Problem details:
Scan the following material for the string "pose" and copy each line in which it appears.

*** Opening of Source records ***

(** ** Rows *)

Definition same_point (c : BigZ.t * BigZ.t) (P : BigZ.t * BigZ.t * BigZ.t) : bool :=
  let '(x, y) := c in
  let '(X, Y, Z) := P in
  samep (mulp x Z) X && samep (mulp y Z) Y.

Lemma F_cancel x y z : z ≠ 0 → x * z = y * z → x = y.
Proof. intros Hz E. transitivity (x * z / z); [by field|]. rewrite E. by field. Qed.

Lemma same_point_ok c c' P : same_point c c' = true → projective c' P → affine c P.
Proof.
  destruct c as [x y], c' as [[X Y] Z]. unfold same_point. rewrite andb_true_iff. intros [HX HY] (HZ & EX & EY).
  apply elt_same in HX, HY. rewrite elt_mulp in HX, HY. split; cbn [fst snd]; apply (F_cancel _ _ (elt Z)); congruence.
Qed.

Lemma projective_of_affine x y P : affine (x, y) P → projective (x, y, BigZ.one) P.
Proof. intros [Hx Hy]. cbn in *. rewrite elt_one, Hx, Hy. split; [apply F_one_neq_0|]. split; ring. Qed.

Definition next_row (c : BigZ.t * BigZ.t) : BigZ.t * BigZ.t * BigZ.t :=
  proj_dbl (proj_dbl (proj_dbl (proj_dbl (proj_dbl (c.1, c.2, BigZ.one))))).

Fixpoint rows_check (start : BigZ.t * BigZ.t * BigZ.t) (rows : list (list ge_precomp)) : bool :=
  match rows with
  | [] => true
  | row :: rows =>
      match row with
      | q0 :: qs =>
          (length row =? 8)%nat && entry_check q0 && same_point (coords q0) start && chain_check (coords q0) (coords q0) qs &&
          rows_check (next_row (coords (nth 7 row q0))) rows
      | [] => false
      end
  end.

Lemma next_row_ok c P : affine c P → projective (next_row c) (pmul 32 P).
Proof.
  intros H. destruct c as [x y]. apply projective_of_affine in H. rewrite <- (pmul_1 P) in H. unfold next_row. cbn [fst snd].
  do 5 apply proj_dbl_ok in H. by rewrite !pmul_double in H.
Qed.

Lemma rows_check_ok start rows B i : 0 <= i →
  rows_check start rows = true → projective start (pmul (256 ^ i) B) →
  ∀ k row, rows !! k = Some row → length row = 8%nat ∧
    ∀ j q, row !! j = Some q → rep_precomp q (pmul ((Z.of_nat j + 1) * 256 ^ (i + Z.of_nat k)) B).
Proof.
  intros Hi. revert start i Hi. induction rows as [|row rows IH]; intros start i Hi H Hstart k r Hk; [done|]. cbn [rows_check] in H.
  destruct row as [|q0 qs]; [done|]. rewrite !andb_true_iff, Nat.eqb_eq in H. destruct H as ((((HL & He) & H0) & Hc) & Hrest).
  assert (HA : affine (coords q0) (pmul (256 ^ i) B)) by (by eapply same_point_ok).
  assert (Hrow : ∀ j q, (q0 :: qs) !! j = Some q → rep_precomp q (pmul ((Z.of_nat j + 1) * 256 ^ i) B)).
  { intros [|j] q Hj; cbn in Hj.
    - injection Hj as <-. rewrite Z.mul_1_l. by apply entry_check_ok.
    - replace ((Z.of_nat (S j) + 1) * 256 ^ i)%Z with (256 ^ i + (Z.of_nat j + 1) * 256 ^ i)%Z by lia. by eapply chain_check_ok. }
  destruct k as [|k]; cbn in Hk.
  - injection Hk as <-. split; [done|]. by rewrite Z.add_0_r.
  - replace (i + Z.of_nat (S k))%Z with (i + 1 + Z.of_nat k)%Z by lia.
    apply (IH (next_row (coords (nth 7 (q0 :: qs) q0)))); [lia|done| |done].
    replace (256 ^ (i + 1))%Z with (32 * (8 * 256 ^ i))%Z by (rewrite Z.pow_add_r by lia; lia). rewrite pmul_mul.
    apply next_row_ok, coords_ok. apply (Hrow 7%nat). rewrite nth_lookup.
    destruct (lookup_lt_is_Some_2 (q0 :: qs) 7) as [x Hx]; [lia|]. by rewrite Hx.
Qed.

(** ** The base point *)

Definition base_x : Z := 15112221349535400772501151409588531511454012693041857206046113283949847762202.
Definition base_y : Z := 46316835694926478169428394003475163141307993866256225615783033603165251855960.

Lemma base_on_curve : on_curve (of_int base_x) (of_int base_y) = true.
Proof.
  apply on_curve_eq. rewrite curve_d_int. rewrite <- of_int_1, <- !of_int_mul, <- of_int_sub, <- of_int_add. apply of_int_eq.
  by vm_compute.
Qed.

(** The base point [(x, 4/5)] with [x] positive. *)
Definition base_point : point := Point _ _ base_on_curve.

Definition big_base : BigZ.t * BigZ.t := Eval vm_compute in (BigZ.of_Z base_x, BigZ.of_Z base_y).

Lemma big_base_ok : affine big_base base_point.
Proof. Transparent elt. split; cbn [base_point px py]; unfold elt; apply of_int_eq; by vm_compute. Opaque elt. Qed.

Lemma base_y_four_fifths : py base_point * of_int 5 = of_int 4.
Proof. cbn [base_point py]. rewrite <- of_int_mul. apply of_int_eq. by vm_compute. Qed.

Lemma base_rows_ok : rows_check (big_base.1, big_base.2, BigZ.one) base = true.
Proof. vm_compute. reflexivity. Qed.

Lemma base_table_ok : base_table base base_point.
Proof.
  intros i j Hi Hj. destruct (lookup_lt_is_Some_2 base i) as [row Hrow]; [exact Hi|].
  destruct (rows_check_ok _ base base_point 0 ltac:(lia) base_rows_ok) with (k := i) (row := row) as [HL H]; [|done|].
  { change (256 ^ 0)%Z with 1%Z. rewrite pmul_1. apply projective_of_affine, big_base_ok. }
  destruct (lookup_lt_is_Some_2 row j) as [q Hq]; [lia|]. exists row, q. by auto.
Qed.

(** [Bi]: the odd multiples, each the one before it plus twice the base point. *)
Definition bi_check : bool :=
  match Bi, base with
  | q0 :: qs, (_ :: q2 :: _) :: _ =>
      (length qs =? 7)%nat && entry_check q0 && same_point (coords q0) (big_base.1, big_base.2, BigZ.one) &&
      chain_check (coords q2) (coords q0) qs
  | _, _ => false
  end.

Lemma bi_check_ok : bi_check = true.
Proof. vm_compute. reflexivity. Qed.

Lemma odd_chain_ok q0 qs q2 B :
  length qs = 7%nat → entry_check q0 = true → affine (coords q0) B → rep_precomp q2 (pmul 2 B) →
  chain_check (coords q2) (coords q0) qs = true → odd_table (q0 :: qs) B.
Proof.
  intros HL He H0 H2 Hc j Hj. destruct (lookup_lt_is_Some_2 (q0 :: qs) j) as [q Hq]; [cbn; lia|]. exists q. split; [done|].
  destruct j as [|j]; cbn in Hq.
  - injection Hq as <-. change (2 * Z.of_nat 0 + 1)%Z with 1%Z. rewrite pmul_1. by apply entry_check_ok.
  - replace (2 * Z.of_nat (S j) + 1)%Z with (1 + (Z.of_nat j + 1) * 2)%Z by lia.
    eapply chain_check_ok; [exact Hc|by apply coords_ok|by rewrite pmul_1|done].
Qed.

Lemma odd_table_ok : odd_table Bi base_point.
Proof.
  pose proof bi_check_ok as H. unfold bi_check in H. destruct (base_table_ok 0%nat 1%nat) as (row & q & Hr & Hq & Hrep); [lia|lia|].
  revert H. generalize dependent base. generalize Bi. intros [|q0 qs]; [done|]. intros [|[|q1 [|q2 rest]] rows] Hr H; try done.
  cbn in Hr. injection Hr as <-. cbn in Hq. injection Hq as ->. rewrite !andb_true_iff, Nat.eqb_eq in H.
  destruct H as (((HL & He) & H0) & Hc). eapply odd_chain_ok; try done.
  eapply same_point_ok; [exact H0|]. apply projective_of_affine, big_base_ok.
Qed.

(** ** Its order *)

Fixpoint proj_mul (k : positive) : BigZ.t * BigZ.t * BigZ.t :=
  match k with
  | xH => (big_base.1, big_base.2, BigZ.one)
  | xO k => proj_dbl (proj_mul k)
  | xI k => proj_add (proj_dbl (proj_mul k)) big_base
  end.

Lemma proj_mul_ok k : projective (proj_mul k) (pmul (Zpos k) base_point).
Proof.
  induction k as [k IH|k IH|]; cbn [proj_mul].
  - replace (Zpos k~1) with (2 * Zpos k + 1)%Z by lia. rewrite pmul_add, <- pmul_double.
    apply proj_add_ok; [by apply proj_dbl_ok|apply big_base_ok].
  - replace (Zpos k~0) with (2 * Zpos k)%Z by lia. rewrite <- pmul_double. by apply proj_dbl_ok.
  - apply projective_of_affine, big_base_ok.
Qed.

Lemma base_order_check : same_point (BigZ.zero, BigZ.one) (proj_mul (Z.to_pos L25519)) = true.
Proof. vm_compute. reflexivity. Qed.

Lemma base_order : pmul L25519 base_point = pzero.
Proof.
  pose proof (same_point_ok _ _ _ base_order_check (proj_mul_ok (Z.to_pos L25519))) as H.
  rewrite Z2Pos.id in H by done. revert H. generalize (pmul L25519 base_point). intros P [Hx Hy]. cbn [fst snd] in *.
  rewrite elt_zero in Hx. rewrite elt_one in Hy. apply point_eq; cbn [pzero px py]; congruence.
Qed.

(** C11: the scalar multiplications refine those of the group.  For scalars of 32
    bytes below 2^255 and a structure that stands for a point [P]:
    [ge_scalarmult_base] returns [a B] and [ge_double_scalarmult_vartime] returns
    [a P + b B], with the tables of precomp_data.h; their loops end, no limb
    overflows and no table is read outside its bounds. *)
Theorem ge_scalarmult_correct a b A P :
  length a = 32%nat → bytes_ok a → le_value a < 2 ^ 255 → length b = 32%nat → bytes_ok b → le_value b < 2 ^ 255 →
  rep_p3 A P →
  returns (ge_scalarmult_base a) (λ h, rep_p3 h (pmul (le_value a) base_point)) ∧
  returns (ge_double_scalarmult_vartime a A b) (λ r, rep_p2 r (padd (pmul (le_value a) P) (pmul (le_value b) base_point))).
Proof.
  intros La Oa Va Lb Ob Vb HA. split.
  - exact (scalarmult_base_ok base base_point a base_table_ok La Oa Va).
  - exact (double_scalarmult_ok Bi base_point a A P b odd_table_ok La Oa Va Lb Ob Vb HA).
Qed.

(** The scalars of twos and of threes, and the neutral point. *)
Lemma ge_scalarmult_correct_witness :
  returns (ge_scalarmult_base (replicate 32 2)) (λ h, rep_p3 h (pmul (le_value (replicate 32 2)) base_point)) ∧
  returns (ge_double_scalarmult_vartime (replicate 32 2) ge_p3_0 (replicate 32 3))
    (λ r, rep_p2 r (padd (pmul (le_value (replicate 32 2)) pzero) (pmul (le_value (replicate 32 3)) base_point))).
Proof.
  apply (ge_scalarmult_correct (replicate 32 2) (replicate 32 3) ge_p3_0 pzero).
  - reflexivity.
  - by apply Forall_replicate.
  - vm_compute. reflexivity.
  - reflexivity.
  - by apply Forall_replicate.
  - vm_compute. reflexivity.
  - exact rep_p3_0.
Defined.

*** Close of Source records ***

Your response:
  pose proof bi_check_ok as H. unfold bi_check in H. destruct (base_table_ok 0%nat 1%nat) as (row & q & Hr & Hq & Hrep); [lia|lia|].
  pose proof (same_point_ok _ _ _ base_order_check (proj_mul_ok (Z.to_pos L25519))) as H.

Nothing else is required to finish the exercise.